Performance (Benchmarks & Repro)

Harmony Go is engineered for low allocations and high throughput. In local runs, it consistently outperforms the official Python bindings for render/parse‑heavy workloads. Streaming parse matches batch throughput while shaving a few allocations.

Benchmarks below are from the cross‑parity harness in benchmarks/python/bench.py, Go benchmarks in benchmarks/go, and a Rust micro‑bench harness in benchmarks/rust at 200 iterations. Full details: docs/python_go_performance.md.

Rendering

Benchmark Python ops/sec Go ops/sec Go allocs/op Go bytes/op
Tool‑call render 2,354 159,056 65 3,086
Large render (auto‑drop) 87.5 580 38,644 3,282,291
Large render (keep analysis) 45.5 580† 38,644 3,282,291

† Go renders analysis turns in both cases; the Python harness toggles auto_drop_analysis.

Parsing

Benchmark Python ops/sec Go ops/sec Go allocs/op Go bytes/op
Tool‑call parse 2,241 426,401 62 2,096
Tool‑call stream parse 2,541 441,582 61 1,984
Large completion parse 2,249 21,192 1,272 37,032
Large completion stream parse 2,073 23,015 1,271 36,824

Observed speedups range from ~6.6× (large render) up to ≥190× (tool‑call parse).

Rust vs Go (micro‑benches)

  • Machine: Apple M2 Ultra, macOS, 200 iterations (Sep 21, 2025)
  • Metric: ops/sec (higher is better). Go also shows allocs/bytes for context.
Benchmark Rust ops/sec Go ops/sec Go allocs/op Go bytes/op
Render tool‑call 2,467 225,428 14 1,014
Render large (keep analysis) 48.19 537.70 58,016 3,528,189
Parse tool‑call 2,466 288,684 55 2,280
Stream parse tool‑call 2,491 421,941 55 2,280
Parse large completion 2,463 29,697 851 46,200
Stream parse large completion 2,405 29,882 851 46,200

Notes:

  • The Rust harness uses the upstream openai-harmony crate (git). For the large render case we report the “keep analysis” variant to match the Rust public API (no auto‑drop toggle exported).
  • In these runs, the Go implementation significantly outperforms the Rust crate for these specific render/parse paths on this machine. Your numbers may vary.

Reproduce locally

  • Python + Go harness: ./.venv/bin/python harmony-go/benchmarks/python/bench.py --iters 200 --which both --benchmem
  • Go only: go test -run '^$' -bench '^Benchmark' -benchtime=200x -benchmem ./benchmarks/go
  • Rust only: cargo run --release --manifest-path benchmarks/rust/Cargo.toml -- --iters 200 --which both | tee benchmarks/python/results/rust.json

Notes on Rust: the upstream Harmony core is written in Rust. Harmony Go mirrors its semantics and avoids cross‑language overhead in Go services. We do not claim to outperform the Rust core; the gains shown here are vs the Python bindings and from removing FFI/bridge costs in Go deployments.

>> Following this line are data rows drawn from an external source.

(** C2 (amended): for an account with an open session whose balance is
    strictly below the fee, check-out answers with the refusal and the fee,
    and debits nothing: the table is the one the opening load leaves.  In it
    the account keeps its balance, total time, session start and discount;
    its day is the current one, and its day's consumption is the stored one
    if the stored day is the current day and 0 otherwise.  On the stored day
    the table is unchanged. *)
Theorem checkout_refused (evt : event) (today : string) (now : float)
    (st : store) (row : user_data) (joined : float) (units : Z) :
  let q := _get_uid evt in
  let fee := spec_fee units HOURLY_FEE (discount row) in
  (q =? "")%string = false ->
  Sql.select_user q st = Some row ->
  joined_at row = Some joined ->
  (now - joined <=? GRACE_PERIOD_SECONDS) = false ->
  PyFloat.math_ceil ((now - joined) / 1800) = inr units ->
  (balance row <? fee) = true ->
  exists st' row',
    run (cmd_leave true evt today now) st
    = (st', LeaveInsufficient fee (balance row))
    /\ st' = fst (_get_user q today st)
    /\ Sql.select_user q st' = Some row'
    /\ balance row' = balance row
    /\ total_time row' = total_time row
    /\ joined_at row' = joined_at row
    /\ discount row' = discount row
    /\ today_date row' = today
    /\ today_consumption row'
       = (if (today_date row =? today)%string then today_consumption row else 0)
    /\ (today_date row = today -> st' = st).
Proof.
  cbv zeta. intros Hq Hrow Hj Hg Hu Hb.
  destruct (get_user_frame _ today st row Hrow)
    as (_ & Fb & Fj & Ft & Fd & Fday & Fc).
  exists (fst (_get_user (_get_uid evt) today st)),
         (snd (_get_user (_get_uid evt) today st)).
  split; [|split; [reflexivity|split; [apply get_user_select|]]].
  - rewrite <- Fb, <- Fd.
    apply (run_leave_refused evt today now st Hq joined).
    + rewrite Fj. exact Hj.
    + exact Hg.
    + exact Hu.
    + rewrite Fd, Fb. exact Hb.
  - repeat split; try assumption.
    intros Hday. rewrite (get_user_again _ today st row Hrow Hday). reflexivity.
Qed.

Lemma checkout_refused_witness :
  exists st' row',
    run (cmd_leave true Scenario.from_10001 "2024-05-02" 1714609900)
      Scenario.low_balance
    = (st', LeaveInsufficient 6 1)
    /\ Sql.select_user "10001" st' = Some row'
    /\ balance row' = 1 /\ today_consumption row' = 0.
Proof.
  destruct (checkout_refused Scenario.from_10001 "2024-05-02" 1714609900
              Scenario.low_balance Scenario.poor Scenario.late 2%Z
              eq_refl eq_refl eq_refl eq_refl eq_refl eq_refl)
    as (st' & row' & Hrun & _ & Hsel & Hb & _ & _ & _ & _ & Hc & _).
  exists st', row'. repeat split; assumption.
Defined.

(** C7, as stated, fails in the same way: a check-out within the grace
    period on a later day than the stored one is waived, and the day's
    consumption in the table goes from 6.0 to 0.0. *)
Lemma checkout_waived_counterexample :
  exists row st' row',
    Sql.select_user "10001" Scenario.low_balance = Some row
    /\ joined_at row = Some Scenario.late
    /\ (1714608000 - Scenario.late <=? GRACE_PERIOD_SECONDS) = true
    /\ run (cmd_leave true Scenario.from_10001 "2024-05-02" 1714608000)
         Scenario.low_balance
       = (st', LeaveWaived)
    /\ Sql.select_user "10001" st' = Some row'
    /\ joined_at row' = None
    /\ today_consumption row = 6
    /\ today_consumption row' = 0
    /\ today_consumption row' <> today_consumption row.
Proof.
  do 3 eexists. repeat split; try reflexivity.
  apply float_neq; reflexivity.
Qed.

(** C7 (amended): a check-out whose duration is at most the grace period
    answers with the waiver and closes the session ([joined_at] becomes
    [NULL]); the balance, the total time and the discount are unchanged;
    the day becomes the current one, and the day's consumption is the
    stored one if the stored day is the current day and 0 otherwise. *)
Theorem checkout_waived (evt : event) (today : string) (now : float)
    (st : store) (row : user_data) (joined : float) :
  let q := _get_uid evt in
  (q =? "")%string = false ->
  consistent st = true ->
  Sql.select_user q st = Some row ->
  joined_at row = Some joined ->
  (now - joined <=? GRACE_PERIOD_SECONDS) = true ->
  exists st' row',
    run (cmd_leave true evt today now) st = (st', LeaveWaived)
    /\ Sql.select_user q st' = Some row'
    /\ joined_at row' = None
    /\ balance row' = balance row
    /\ total_time row' = total_time row
    /\ discount row' = discount row
    /\ today_date row' = today
    /\ today_consumption row'
       = (if (today_date row =? today)%string then today_consumption row else 0)
    /\ (forall q', q' <> q -> Sql.select_user q' st' = Sql.select_user q' st).
Proof.
  cbv zeta. intros Hq Hc Hrow Hj Hg.
  destruct (get_user_frame _ today st row Hrow)
    as (_ & Fb & Fj & Ft & Fd & Fday & Fc).
  rewrite Hj in Fj.
  eexists. exists (waived_row (snd (_get_user (_get_uid evt) today st))).
  split; [apply (run_leave_waived evt today now st Hq joined Fj Hc Hg)|].
  split; [apply (select_after_write evt today st
                   (waived_row (snd (_get_user (_get_uid evt) today st))));
          reflexivity|].
  repeat split; try assumption.
  intros q' Hne. rewrite select_update_where_other by (reflexivity || exact Hne).
  apply get_user_other. exact Hne.
Qed.

Lemma checkout_waived_witness :
  exists st' row',
    run (cmd_leave true Scenario.from_10001 "2024-05-01" 1714557700)
      Scenario.two_users
    = (st', LeaveWaived)
    /\ Sql.select_user "10001" st' = Some row'
    /\ joined_at row' = None /\ balance row' = 10 /\ today_consumption row' = 6.
Proof.
  destruct (checkout_waived Scenario.from_10001 "2024-05-01" 1714557700
              Scenario.two_users Scenario.rich Scenario.morning
              eq_refl eq_refl eq_refl eq_refl eq_refl)
    as (st' & row' & Hrun & Hsel & Hj & Hb & _ & _ & _ & Hc & _).
  exists st', row'. repeat split; assumption.
Defined.

Lemma update_where_twice (q : string) (f g : user_data -> user_data)
    (st : store) :
  (forall u, qq (g u) = qq u) ->
  Sql.update_where q f (Sql.update_where q g st)
  = Sql.update_where q (fun u => f (g u)) st.
Proof.
  intros Hg. unfold Sql.update_where. rewrite map_map. apply map_ext.
  intros u. destruct (qq u =? q)%string eqn:E.
  - rewrite Hg, E. reflexivity.
  - rewrite E. reflexivity.
Qed.

(** C5: loading an account that exists.  If the stored day is not the
    current day, the dictionary returned has the current day and a day's
    consumption of 0, and it is the row then found in the table (the
    rollover is committed by the load).  If the stored day is the current
    day, the load changes nothing: the table is the same and the row is
    returned as stored.  After a rollover the earlier consumption cannot be
    told from the result: had the stored value been any other [c], the
    table and the dictionary after the load would be the same. *)
Theorem daily_rollover (q today : string) (st : store) (row : user_data) :
  Sql.select_user q st = Some row ->
  let st1 := fst (_get_user q today st) in
  let user := snd (_get_user q today st) in
  ((today_date row =? today)%string = false ->
     today_date user = today /\ today_consumption user = 0
     /\ user = Sql.rollover today row
     /\ st1 = Sql.update_where q (Sql.rollover today) st
     /\ Sql.select_user q st1 = Some user
     /\ forall c : float,
          _get_user q today (Sql.update_where q (with_consumption c) st)
          = _get_user q today st)
  /\ ((today_date row =? today)%string = true -> st1 = st /\ user = row).
Proof.
  intros Hrow. cbv zeta. rewrite (get_user_existing _ _ _ _ Hrow). split.
  - intros Hday. rewrite Hday. simpl. repeat split.
    + rewrite select_update_where_same by reflexivity. rewrite Hrow. reflexivity.
    + intros c.
      assert (Hsel : Sql.select_user q (Sql.update_where q (with_consumption c) st)
                     = Some (with_consumption c row)).
      { rewrite select_update_where_same by reflexivity. rewrite Hrow. reflexivity. }
      rewrite (get_user_existing _ _ _ _ Hsel). simpl. rewrite Hday.
      rewrite update_where_twice by reflexivity. reflexivity.
  - intros Hday. rewrite Hday. split; reflexivity.
Qed.

Lemma daily_rollover_witness :
  (let user := snd (_get_user "10001" "2024-05-02" Scenario.low_balance) in
   today_date user = "2024-05-02" /\ today_consumption user = 0
   /\ Sql.select_user "10001"
        (fst (_get_user "10001" "2024-05-02" Scenario.low_balance))
      = Some user)
  /\ fst (_get_user "10001" "2024-05-01" Scenario.low_balance)
     = Scenario.low_balance.
Proof.
  pose (row := Scenario.poor).
  split.
  - destruct (proj1 (daily_rollover "10001" "2024-05-02" Scenario.low_balance
                       row eq_refl) eq_refl)
      as (Hd & Hc & _ & _ & Hs & _).
    repeat split; assumption.
  - exact (proj1 (proj2 (daily_rollover "10001" "2024-05-01"
                           Scenario.low_balance row eq_refl) eq_refl)).
Defined.

(** C9: the load keeps the balance, the discount, the total time and the
    session start of the account, also when it rolls the day over, and
    leaves every other account as it was.  So a session open across the
    rollover stays open, and a check-out after the rollover is charged on
    the whole time since that session began: it reports [now - joined] and
    the fee for it, and adds [now - joined] to the total time. *)
Theorem rollover_frame (q today : string) (st : store) (row : user_data) :
  Sql.select_user q st = Some row ->
  let st1 := fst (_get_user q today st) in
  let user := snd (_get_user q today st) in
  balance user = balance row /\ discount user = discount row
  /\ total_time user = total_time row /\ joined_at user = joined_at row
  /\ Sql.select_user q st1 = Some user
  /\ (forall q', q' <> q -> Sql.select_user q' st1 = Sql.select_user q' st)
  /\ forall (evt : event) (now joined : float) (units : Z),
       _get_uid evt = q -> (q =? "")%string = false ->
       (today_date row =? today)%string = false ->
       joined_at row = Some joined ->
       (now - joined <=? GRACE_PERIOD_SECONDS) = false ->
       PyFloat.math_ceil ((now - joined) / 1800) = inr units ->
       let fee := spec_fee units HOURLY_FEE (discount row) in
       (balance row <? fee) = false ->
       Sql.not_null (charged_row user (now - joined) fee) = true ->
       exists st' row',
         run (cmd_leave true evt today now) st1
         = (st', LeaveOk (now - joined) fee (0 + fee) (balance row - fee))
         /\ Sql.select_user q st' = Some row'
         /\ joined_at row' = None
         /\ total_time row' = total_time row + (now - joined)
         /\ balance row' = balance row - fee.
Proof.
  intros Hrow. cbv zeta.
  destruct (get_user_frame q today st row Hrow)
    as (Fq & Fb & Fj & Ft & Fd & Fday & Fc).
  split; [exact Fb|]. split; [exact Fd|]. split; [exact Ft|].
  split; [exact Fj|]. split; [apply get_user_select|].
  split; [intros q' Hne; apply get_user_other; exact Hne|].
  intros evt now joined units Hevt Hq Hday Hj Hg Hu Hb Hn.
  subst q. rewrite Hday in Fc.
  pose proof (get_user_again _ today _ _ (get_user_select (_get_uid evt) today st)
                Fday) as Hagain.
  set (st1 := fst (_get_user (_get_uid evt) today st)) in *.
  set (user := snd (_get_user (_get_uid evt) today st)) in *.
  assert (Hsnd : snd (_get_user (_get_uid evt) today st1) = user)
    by (rewrite Hagain; reflexivity).
  assert (Hfst : fst (_get_user (_get_uid evt) today st1) = st1)
    by (rewrite Hagain; reflexivity).
  assert (Hrun := run_leave_charged evt today now st1 Hq joined).
  rewrite Hsnd, Hfst, Fd, Fb, Fc, Fj in Hrun.
  specialize (Hrun Hj units Hg Hu Hb Hn).
  eexists. eexists. split; [exact Hrun|].
  assert (Hsel := select_after_write evt today st1
                    (charged_row user (now - joined)
                       (spec_fee units HOURLY_FEE (discount row)))).
  rewrite Hsnd, Hfst in Hsel.
  split; [apply Hsel; reflexivity|].
  simpl. rewrite Ft, Fb. repeat split; reflexivity.
Qed.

Latest improvements (Sep 2025)

  • Zero‑copy encode entry points reduce intermediate slices.
  • Sequential render path appends into a single slice.
  • Streaming parser reuses buffers to avoid per‑token string allocs.
  • Cached formatting token IDs remove repeated lookups.
  • Optional arena‑backed decoder storage (see below).

Typical results on Apple M2 (arm64), Go 1.25:

  • Render tool‑call: bytes/op −59% (≈3048 → ≈1264), allocs/op −72% (≈65 → ≈18), ~24% faster.
  • Parse large completion: ~45% faster, bytes/op −26%, allocs/op −96%.

Experimental arenas (Go)

Build with GOEXPERIMENT=arenas to place decoder storage in an arena. This primarily reduces long‑lived heap objects and GC pressure in long‑running services. See docs/ARENAS.md for guidance.

Testing & Parity

  • Unit tests: go test ./...
  • Benchmarks: go test -run '^$' -bench '^Benchmark' -benchmem ./benchmarks/go
  • Lint: golangci-lint run ./...
  • Coverage: go test ./... -cover -coverprofile=coverage.out && go tool cover -func=coverage.out
  • Python parity tests (optional): ensure openai_harmony is installed, then run pytest in tests/ to validate CLI parity.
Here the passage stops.